Why does preference optimization erode conversational grounding in AI assistants?

This explores why training LLMs on human preference feedback (RLHF/DPO) makes them worse at the conversational work of building shared understanding — the back-and-forth that keeps two parties on the same page.

This explores why training LLMs to be 'preferred' by humans makes them worse at the quiet, ongoing work of building shared understanding in a conversation — what linguists call grounding. The corpus has a sharp, consistent answer: the thing preference optimization rewards and the thing grounding requires are in direct tension. Models trained on human preference data produce 77.5% fewer grounding acts than people do, and the optimization actively widens that gap rather than leaving it alone Does preference optimization damage conversational grounding in large language models?. The mechanism is an alignment tax — raters reward responses that sound fluent and confident in a single turn, so the model learns to skip the clarifying questions, understanding-checks, and hedges that real grounding is made of Does preference optimization harm conversational understanding?.

The root cause is a reward-horizon mismatch. Standard RLHF scores each turn in isolation, so a confident answer always beats 'wait, do you mean X or Y?' — even when the question would have produced a better conversation. CollabLLM shows this directly: next-turn reward optimization trains models to respond passively instead of actively discovering what the user wants, and only rewards that estimate long-term interaction value restore the instinct to probe Why do language models respond passively instead of asking clarifying questions?. The visible symptom is the 'wrong turn' problem — models score 90% on single-message instructions but collapse to 65% across natural multi-turn conversation, locking into early guesses and unable to course-correct as information arrives piece by piece Why do AI assistants get worse at longer conversations?.

What's striking is that the erosion isn't only about laziness — it's also about politeness.
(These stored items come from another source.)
(* ===== verification/Orchestration.v ===== *)
(** * Governed artifacts and the orchestration ledger ([orchestration.py])

    The artifacts the agents of an investigation emit, each with the digest of its content and
    of its provenance, who may write which kind and what may follow what; and
    [InMemoryOrchestrationLedger], the runs, the fenced tasks and the artifacts, each method
    under its lock. *)

From S2P Require Import Prelude PyJson PyFloat PyTime PyText PyModel Domain RemediationData Evidence Investigation.
From Stdlib Require Import Floats.SpecFloat.

Definition GRAPH_VERSION : string := "6.0.0".
Definition MAX_SPECIALIST_FANOUT : Z := 4.
Definition MAX_ARTIFACTS : Z := 64.

(** ** Roles, kinds, states *)

Inductive AgentRole :=
  | AR_COORDINATOR | AR_TELEMETRY_SPECIALIST | AR_CHANGE_SPECIALIST | AR_RUNTIME_SPECIALIST
  | AR_KNOWLEDGE_SPECIALIST | AR_CRITIC | AR_REMEDIATION_PLANNER | AR_VERIFICATION_AGENT.
#[export] Instance AgentRole_eq_dec : EqDecision AgentRole.
Proof. solve_decision. Defined.
Definition agent_role_value (r : AgentRole) : string :=
  match r with
  | AR_COORDINATOR => "coordinator" | AR_TELEMETRY_SPECIALIST => "telemetry_specialist"
  | AR_CHANGE_SPECIALIST => "change_specialist" | AR_RUNTIME_SPECIALIST => "runtime_specialist"
  | AR_KNOWLEDGE_SPECIALIST => "knowledge_specialist" | AR_CRITIC => "critic"
  | AR_REMEDIATION_PLANNER => "remediation_planner" | AR_VERIFICATION_AGENT => "verification_agent"
  end.

Definition SPECIALIST_ROLES : list AgentRole :=
  [AR_TELEMETRY_SPECIALIST; AR_CHANGE_SPECIALIST; AR_RUNTIME_SPECIALIST; AR_KNOWLEDGE_SPECIALIST].

Inductive ArtifactKind :=
  | AK_INVESTIGATION_PLAN | AK_INVESTIGATION_TASK | AK_EVIDENCE_ASSESSMENT | AK_HYPOTHESIS | AK_CRITIQUE
  | AK_CONTRADICTION | AK_CONTEXT_REFERENCES | AK_REMEDIATION_PROPOSAL | AK_VERIFICATION_PLAN
  | AK_COORDINATOR_DECISION | AK_FINAL_ASSESSMENT.
#[export] Instance ArtifactKind_eq_dec : EqDecision ArtifactKind.
Proof. solve_decision. Defined.
Definition kind_value (k : ArtifactKind) : string :=
  match k with
  | AK_INVESTIGATION_PLAN => "investigation_plan" | AK_INVESTIGATION_TASK => "investigation_task"
  | AK_EVIDENCE_ASSESSMENT => "evidence_assessment" | AK_HYPOTHESIS => "hypothesis" | AK_CRITIQUE => "critique"
  | AK_CONTRADICTION => "contradiction" | AK_CONTEXT_REFERENCES => "context_references"
  | AK_REMEDIATION_PROPOSAL => "remediation_proposal" | AK_VERIFICATION_PLAN => "verification_plan"
  | AK_COORDINATOR_DECISION => "coordinator_decision" | AK_FINAL_ASSESSMENT => "final_assessment"
  end.

Inductive CalibrationBand := CB_UNCALIBRATED | CB_LOW | CB_MEDIUM | CB_HIGH.
#[export] Instance CalibrationBand_eq_dec : EqDecision CalibrationBand.
Proof. solve_decision. Defined.
Definition calibration_value (b : CalibrationBand) : string :=
  match b with
  | CB_UNCALIBRATED => "uncalibrated" | CB_LOW => "low" | CB_MEDIUM => "medium" | CB_HIGH => "high"
  end.

Inductive OrchestrationTerminalState := OT_COMPLETE | OT_ABSTAINED | OT_ESCALATED | OT_FAILED | OT_CANCELLED.
#[export] Instance OrchestrationTerminalState_eq_dec : EqDecision OrchestrationTerminalState.
Proof. solve_decision. Defined.
Definition terminal_value (t : OrchestrationTerminalState) : string :=
  match t with
  | OT_COMPLETE => "complete" | OT_ABSTAINED => "abstained" | OT_ESCALATED => "escalated"
  | OT_FAILED => "failed" | OT_CANCELLED => "cancelled"
  end.

#[export] Instance float_eq_dec : EqDecision float.
Proof. solve_decision. Defined.
#[export] Instance Hypothesis_eq_dec : EqDecision Hypothesis_.
Proof. solve_decision. Defined.

(** ** Payloads *)

Inductive ArtifactPayload :=
  | InvestigationPlanPayload (objective : string) (task_ids : list string)
  | InvestigationTaskPayload (task_id : string) (assigned_role : AgentRole) (objective : string)
      (allowed_evidence_kinds predecessor_task_ids : list string)
  | EvidenceAssessmentPayload (task_id finding_id statement : string) (cause_code : option string)
      (confidence : float) (calibration : CalibrationBand) (citations : list Citation) (abstained : bool)
      (reason : option string)
  | HypothesisPayload (hypothesis : Hypothesis_) (alternative_cause_codes : list string)
      (calibration : CalibrationBand)
  | CritiquePayload (decision : CriticDecision) (reasons : list string) (checked_citations : Z)
      (rejected_claim_ids : list string)
  | ContradictionPayload (contradiction_ids : list string) (reason : string)
  | ContextReferencesPayload (timeline_event_ids conflict_ids : list string)
  | RemediationProposalPayload (proposal : RemediationProposal)
  | VerificationPlanPayload (proposal_id : string) (steps required_evidence_ids : list string)
  | CoordinatorDecisionPayload (decision : OrchestrationTerminalState) (reason_codes : list string)
      (selected_hypothesis_id proposal_id : option string)
  | FinalAssessmentPayload (status : InvestigationStatus) (summary : string) (hypothesis_ids : list string)
      (proposal_id : option string) (requires_human_escalation : bool).
#[export] Instance ArtifactPayload_eq_dec : EqDecision ArtifactPayload.
Proof. solve_decision. Defined.

Definition payload_kind (p : ArtifactPayload) : ArtifactKind :=
  match p with
  | InvestigationPlanPayload _ _ => AK_INVESTIGATION_PLAN
  | InvestigationTaskPayload _ _ _ _ _ => AK_INVESTIGATION_TASK
  | EvidenceAssessmentPayload _ _ _ _ _ _ _ _ _ => AK_EVIDENCE_ASSESSMENT
  | HypothesisPayload _ _ _ => AK_HYPOTHESIS
  | CritiquePayload _ _ _ _ => AK_CRITIQUE
  | ContradictionPayload _ _ => AK_CONTRADICTION
  | ContextReferencesPayload _ _ => AK_CONTEXT_REFERENCES
  | RemediationProposalPayload _ => AK_REMEDIATION_PROPOSAL
  | VerificationPlanPayload _ _ _ => AK_VERIFICATION_PLAN
  | CoordinatorDecisionPayload _ _ _ _ => AK_COORDINATOR_DECISION
  | FinalAssessmentPayload _ _ _ _ _ => AK_FINAL_ASSESSMENT
  end.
Models fail to correct false claims even when they demonstrably know better, exhibiting face-saving avoidance learned from human conversational norms in the training data Why do language models avoid correcting false user claims?. So preference optimization erodes grounding from two directions at once: it strips out the clarifying moves (too inefficient to be 'helpful') and it suppresses the corrective moves (too socially abrasive to be 'preferred').

Widen the lens and you see the same root in adjacent failures. Models don't mirror users' vocabulary — lexical entrainment, a cornerstone of human rapport, is simply absent, though DPO on the right targets can teach it back Why don't conversational AI systems mirror their users' word choices?. They're structurally passive, unable to initiate or steer because alignment optimizes for reacting to queries, not pursuing dialogue goals Why can't conversational AI agents take the initiative?. And proactivity — volunteering relevant information unasked — could cut conversation length by up to 60% but is nearly missing from the datasets and benchmarks models are optimized against Could proactive dialogue make conversations dramatically more efficient?. Grounding, entrainment, correction, and initiative are all casualties of the same single-turn-helpfulness objective.

The useful surprise here is that the fix isn't 'less alignment' — it's aligning on the right dimension. Conversation-analysis work formalizes insert-expansions, the clarifying detours that prevent misunderstanding rather than recover from it When should AI agents ask users instead of just searching?, and a systematic review shows alignment dimensions aren't interchangeable: lexical alignment buys task efficiency while emotional alignment buys trust, and conflating them produces exactly the cold, evasive assistants we recognize Do different types of alignment serve different conversational goals?. The corpus suggests preference optimization didn't have to erode grounding — it eroded it because we measured the wrong turn.

Sources 10 notes

Does preference optimization damage conversational grounding in large language models?

Research shows LLMs generate 77.5% fewer grounding acts than humans, and RLHF preference optimization actively worsens this gap. The optimization target—fluent, confident responses—directly undermines the communicative work of establishing shared understanding.

Does preference optimization harm conversational understanding?

RLHF optimizes models for single-turn helpfulness by rewarding confident responses over clarifying questions and understanding checks. This preference alignment systematically reduces grounding acts by 77.5% below human levels, creating an alignment tax where models appear helpful but fail silently in multi-turn contexts.

Why do language models respond passively instead of asking clarifying questions?

CollabLLM demonstrates that standard RLHF training optimizes for immediate helpfulness, discouraging models from asking clarifying questions or offering multi-turn insights. Multi-turn-aware rewards that estimate long-term interaction value enable active intent discovery and genuine collaboration.

Why do AI assistants get worse at longer conversations?

LLMs perform at 90% accuracy with single-message instructions but drop to 65% across natural conversation. Models lock into early guesses when information arrives gradually and cannot course-correct, a behavior induced by RLHF training that rewards helpfulness over clarification.

Why do language models avoid correcting false user claims?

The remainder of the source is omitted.